Livegesichterkennung via KI

So hatte die Europäische Volkspartei (EVP) im Parlament in letzter Minute versucht, ein Verbot biometrischer Massenüberwachung mit Änderungsanträgen zu verhindern. Kritisiert wird dies unter anderem von der Neos-Europaabgeordneten Claudia Gamon: "Die automatisierte Gesichtserkennung im öffentlichen Raum kennen wir aus China. Solche Praktiken bedrohen die Bürgerrechte und haben in Europa nichts zu suchen", wird sie in einer Aussendung zitiert: "Dennoch war die EVP bis zum Schluss bereit, den gesamten AI Act für ihre Überwachungsfantasien zu verkaufen."

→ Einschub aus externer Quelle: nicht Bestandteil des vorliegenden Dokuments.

(* ===== verification/InmemWallet.v ===== *)
(** * The in-memory storage plugin

    [libindy/indy-utils/src/inmem_wallet.rs]: the plugin that comes with libindy and that its
    tests register.  The maps behind its locks are the fields of [InmemWallet]; [Inmem] is the
    plugin.  Handles are cast from the counter of [sequence.rs], by [as_i32] in the code.

    It does not keep all the promises a plugged storage relies on: adding a record that is
    there replaces it ([inmem_add_replaces]), a search ignores its query and takes types by
    prefix ([inmem_search_is_loose]), and the error codes of creating, opening and deleting are
    others ([inmem_codes]).  [Corrected] changes just that, and keeps them
    ([Corrected_laws]), so that the theorems of [PluggedLaws.v] hold for it. *)

From stdpp Require Import base list strings numbers gmap.
From Stdlib Require Import ZArith Lia.
From S2P Require Import Prelude Errors Json Trie External WalletCrypto WalletQuery WalletStorage WalletService PluggedStorage PluggedLaws PluggedHandles.

Open Scope string_scope.

(** ** State *)
Record InmemWalletRecord := mkInmemRecord {
  ir_type : string; ir_id : string; ir_value : bytes; ir_tags : string
}.
Record InmemWalletEntity := mkInmemEntity {
  ie_metadata : string; ie_records : gmap string InmemWalletRecord
}.

Record InmemWallet := mkInmem {
  INMEM_WALLETS : gmap string InmemWalletEntity;
  INMEM_OPEN_WALLETS : gmap Z string;
  ACTIVE_METADATAS : gmap Z string;
  ACTIVE_RECORDS : gmap Z InmemWalletRecord;
  ACTIVE_SEARCHES : gmap Z (list InmemWalletRecord);
  IDS_COUNTER : Z
}.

In der Abstimmung wurde das Ansinnen der Konservativen schließlich abgelehnt, beziehungsweise den Berichterstattern des EU-Parlaments zufolge "ein Kompromiss gefunden": Generell soll biometrische Liveüberwachung im öffentlichen Raum verboten werden, wohl aber dürfen aufgezeichnete Daten nach richterlicher Anordnung später mit KI-Tools ausgewertet werden. Außerdem führt Jeannette Gorzala, Vizepräsidentin des Europäischen AI-Forums, im Gespräch mit dem STANDARD an, dass die Einsatzzwecke von Asyl und Grenzschutz im hinteren Teil des aktuellen Entwurfs als Erlaubnistatbestände für die Liveauswertung biometrischer Daten geführt werden. Hier gelten also andere Regeln. 

KI-Tools im Grenzschutz

Generell kommt dem Bereich Asyl und Migration bei der Regulierung von KI eine Sonderrolle zu. So ist es etwa an der Grenze ebenso wie in anderen Bereichen verboten, KI-Tools zum Erkennen von Emotionen einzusetzen, der Einsatz künstlicher Intelligenz soll im Grenzschutz generell aber nicht verboten werden, sondern gilt als "High Risk": Er ist erlaubt, wenn auch unter Auflagen.

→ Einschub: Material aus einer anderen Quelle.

Lemma elem_of_map_objects t w n v :
  (n, v) ∈ map_objects t w <-> exists rec, w !! (t, n) = Some rec /\ pr_value rec = v.
Proof.
  unfold map_objects. rewrite list_elem_of_omap. split.
  - intros ([[t' n'] rec] & Hin & Hs). destruct (String.eqb_spec t' t) as [->|]; [|done]. injection Hs as <- <-.
    exists rec. split; [by apply elem_of_map_to_list|done].
  - intros (rec & Hl & <-). exists ((t, n), rec). split; [by apply elem_of_map_to_list|]. by rewrite String.eqb_refl.
Qed.
Lemma map_objects_NoDup t w : NoDup (map_objects t w).*1.
Proof.
  unfold map_objects. pose proof (NoDup_fst_map_to_list w) as Hd. induction (map_to_list w) as [|[[t' n] rec] l IH]; [constructor|].
  cbn [fmap list_fmap fst] in Hd. apply NoDup_cons in Hd as [Hn Hd]. cbn [omap list_omap].
  destruct (String.eqb_spec t' t) as [->|]; [|by apply IH]. cbn [fmap list_fmap fst]. constructor; [|by apply IH].
  intros ([n' v] & Hn' & Hin)%list_elem_of_fmap. cbn in Hn'. subst n'. apply list_elem_of_omap in Hin as ([[t'' n''] rec'] & Hin & Hs).
  destruct (String.eqb_spec t'' t) as [->|]; [|done]. injection Hs as <- <-. apply Hn, list_elem_of_fmap. by exists ((t, n''), rec').
Qed.
Definition MapObjectSearch_laws : ObjectSearchLaws MapObjects_laws MapObjectSearch.
Proof.
  refine (@Build_ObjectSearchLaws MapObjects MapObjects_laws MapObjectSearch (fun _ _ c l => c = l) _ _ _).
  - intros T Sd s h w Hs _. unfold ends. cbn. unfold in_map. cbn in Hs. rewrite Hs. cbn. split; [by rewrite insert_id|].
    exists (map_objects (object_type T) w), (map_objects (object_type T) w). split; [done|]. split; [done|].
    split; [apply map_objects_NoDup|]. intros n v. apply elem_of_map_objects.
  - intros s h w c l Hs ->. unfold ends. cbn. split; [done|]. by exists (tail l).
  - done.
Defined.

(** ** Rules for the calls

    [ends m s Q] is the weakest precondition of [m]; the rules compute it through a program that
    works on the objects of a wallet. *)
Class SerdeLaws (T : Type) {Sd : Serde T} := {
  serde_back (x : T) : exists j, to_json x = Some j /\ rust_string j /\ from_json j = Some x;
  serde_type : rust_string (object_type T)
}.
(** A record that reads as this object. *)
Definition record_is {T : Type} {Sd : Serde T} (rec : PlainRecord) (x : T) : Prop := from_json (pr_value rec) = Some x.
Definition object_is {T : Type} {Sd : Serde T} (w : PlainWallet) (n : string) (x : T) : Prop :=
  exists rec, w !! (object_type T, n) = Some rec /\ record_is rec x.
Definition no_object (T : Type) {Sd : Serde T} (w : PlainWallet) (n : string) : Prop := w !! (object_type T, n) = None.

Section Rules.
Context {O : ObjectStore} {OL : ObjectLaws O}.

Lemma ends_seq {S A B : Type} (m : SM S A) (k : A -> SM S B) s Q :
  ends m s (fun s' r => match r with Ok a => ends (k a) s' Q | Err e => Q s' (Err e) | Panic => Q s' Panic end) ->
  ends (sm_bind m k) s Q.
Proof using Type. unfold ends, sm_bind. by destruct (m s) as [s' [a|e|]]. Qed.
Lemma ends_lift {S A : Type} (r : outcome A) (s : S) (Q : S -> outcome A -> Prop) : Q s r -> ends (sm_lift r) s Q.
Proof using Type. done. Qed.
Lemma ends_ret {S A : Type} (a : A) (s : S) (Q : S -> outcome A -> Prop) : Q s (Ok a) -> ends (sm_ret a) s Q.
Proof using Type. done. Qed.
Lemma ends_is {S A : Type} (m : SM S A) s (Q : S -> outcome A -> Prop) : ends m s Q -> exists s' r, m s = (s', r) /\ Q s' r.
Proof using Type. unfold ends. destruct (m s) as [s' r]. eauto. Qed.

Context (T : Type) {Sd : Serde T} {SL : SerdeLaws T}.

Lemma ends_get s h w n (x : T) Q :
  holds s h w -> rust_string n -> object_is w n x -> (forall s', holds s' h w -> Q s' (Ok x)) -> ends (obj_get T h n) s Q.
Proof using SL.
  intros Hs Hn (rec & Hl & Hr) HQ. eapply ends_mono; [by apply law_obj_get; [..|apply serde_type|]|].
  intros s' r [Hs' H]. rewrite Hl in H. subst r. unfold read_object. rewrite Hr. by apply HQ.
Qed.
Lemma ends_get_none s h w n Q :
  holds s h w -> rust_string n -> no_object T w n ->
  (forall s' e, holds s' h w -> err_kind e = WalletItemNotFound -> Q s' (Err e)) -> ends (obj_get T h n) s Q.
Proof using SL.
  intros Hs Hn Hl HQ. eapply ends_mono; [by apply law_obj_get; [..|apply serde_type|]|].
  intros s' r [Hs' H]. unfold no_object in Hl. rewrite Hl in H. destruct (is_error_inv _ _ H) as (e & -> & He). by apply HQ.
Qed.
Lemma ends_add s h w rnd n (x : T) Q :
  holds s h w -> rust_string n -> randomness_ok rnd -> no_object T w n ->
  (forall s' j, from_json j = Some x -> holds s' h (<[(object_type T, n) := mkPlainRecord j ∅]> w) -> Q s' (Ok j)) ->
  ends (obj_add T rnd h n x) s Q.
Proof using SL.
  intros Hs Hn Hr Hl HQ. destruct (serde_back x) as (j & Hj & Hrj & Hb).
  eapply ends_mono; [by apply law_obj_add; [..|apply serde_type| | |exact Hj|]|].
  intros s' r H. unfold no_object in Hl. rewrite Hl in H. destruct H as [-> H]. by apply HQ.
Qed.
Lemma ends_add_taken s h w rnd n (x : T) Q :
  holds s h w -> rust_string n -> randomness_ok rnd -> is_Some (w !! (object_type T, n)) ->
  (forall s' e, holds s' h w -> err_kind e = WalletItemAlreadyExists -> Q s' (Err e)) -> ends (obj_add T rnd h n x) s Q.
Proof using SL.
  intros Hs Hn Hr [rec Hl] HQ. destruct (serde_back x) as (j & Hj & Hrj & Hb).
  eapply ends_mono; [by apply law_obj_add; [..|apply serde_type| | |exact Hj|]|].
  intros s' r H. rewrite Hl in H. destruct H as [H Hs']. destruct (is_error_inv _ _ H) as (e & -> & He). by apply HQ.
Qed.
Lemma ends_update s h w rnd n (x : T) rec Q :
  holds s h w -> rust_string n -> randomness_ok rnd -> w !! (object_type T, n) = Some rec ->
  (forall s' j, from_json j = Some x -> holds s' h (<[(object_type T, n) := mkPlainRecord j (pr_tags rec)]> w) -> Q s' (Ok j)) ->
  ends (obj_update T rnd h n x) s Q.
Proof using SL.
  intros Hs Hn Hr Hl HQ. destruct (serde_back x) as (j & Hj & Hrj & Hb).
  eapply ends_mono; [by apply law_obj_update; [..|apply serde_type| | |exact Hj|]|].
  intros s' r H. rewrite Hl in H. destruct H as [-> H]. by apply HQ.
Qed.
Lemma ends_delete s h w n Q :
  holds s h w -> rust_string n -> is_Some (w !! (object_type T, n)) ->
  (forall s', holds s' h (base.delete (object_type T, n) w) -> Q s' (Ok ())) -> ends (obj_delete T h n) s Q.
Proof using SL.
  intros Hs Hn [rec Hl] HQ. eapply ends_mono; [by apply law_obj_delete; [..|apply serde_type|]|].
  intros s' r H. rewrite Hl in H. destruct H as [-> H]. by apply HQ.
Qed.
Lemma ends_value s h w n Q :
  holds s h w -> rust_string n ->
  (forall s', holds s' h w ->
     match w !! (object_type T, n) with
     | Some rec => Q s' (Ok (pr_value rec))
     | None => forall e, err_kind e = WalletItemNotFound -> Q s' (Err e)
     end) -> ends (obj_value T h n "{}") s Q.
Proof using SL.
  intros Hs Hn HQ. eapply ends_mono; [by apply law_obj_value; [..|apply serde_type|]|].
  intros s' r [Hs' H]. specialize (HQ s' Hs'). destruct (w !! _); [by subst r|].
  destruct (is_error_inv _ _ H) as (e & -> & He). by apply HQ.
Qed.
Lemma ends_add_record s h w rnd n j Q :
  holds s h w -> rust_string n -> randomness_ok rnd -> rust_string j -> no_object T w n ->
  (forall s', holds s' h (<[(object_type T, n) := mkPlainRecord j ∅]> w) -> Q s' (Ok ())) ->
  ends (obj_add_record T rnd h n j) s Q.
Proof using SL.
  intros Hs Hn Hr Hj Hl HQ. eapply ends_mono; [by apply law_obj_add_record; [..|apply serde_type| | |]|].
  intros s' r H. unfold no_object in Hl. rewrite Hl in H. destruct H as [-> H]. by apply HQ.
Qed.
End Rules.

Kritisiert wird dies von European Digital Rights (EDRi), einem Zusammenschluss zahlreicher europäischer NGOs: Der Einsatz derartiger Tools könne illegale Pushbacks vereinfachen, heißt es. "Die EU erschafft somit eine zweigleisige KI-Regulierung, bei der Migranten weniger Schutz erfahren als der Rest der Gesellschaft", heißt es dazu von Sarah Chander, Senior Policy Adviser bei EDRi. Unter anderem bestehe auch die Gefahr, dass im Bereich von Asyl und Migration eine diskriminierende Form von Profiling auf Basis von KI-Auswertung entsteht.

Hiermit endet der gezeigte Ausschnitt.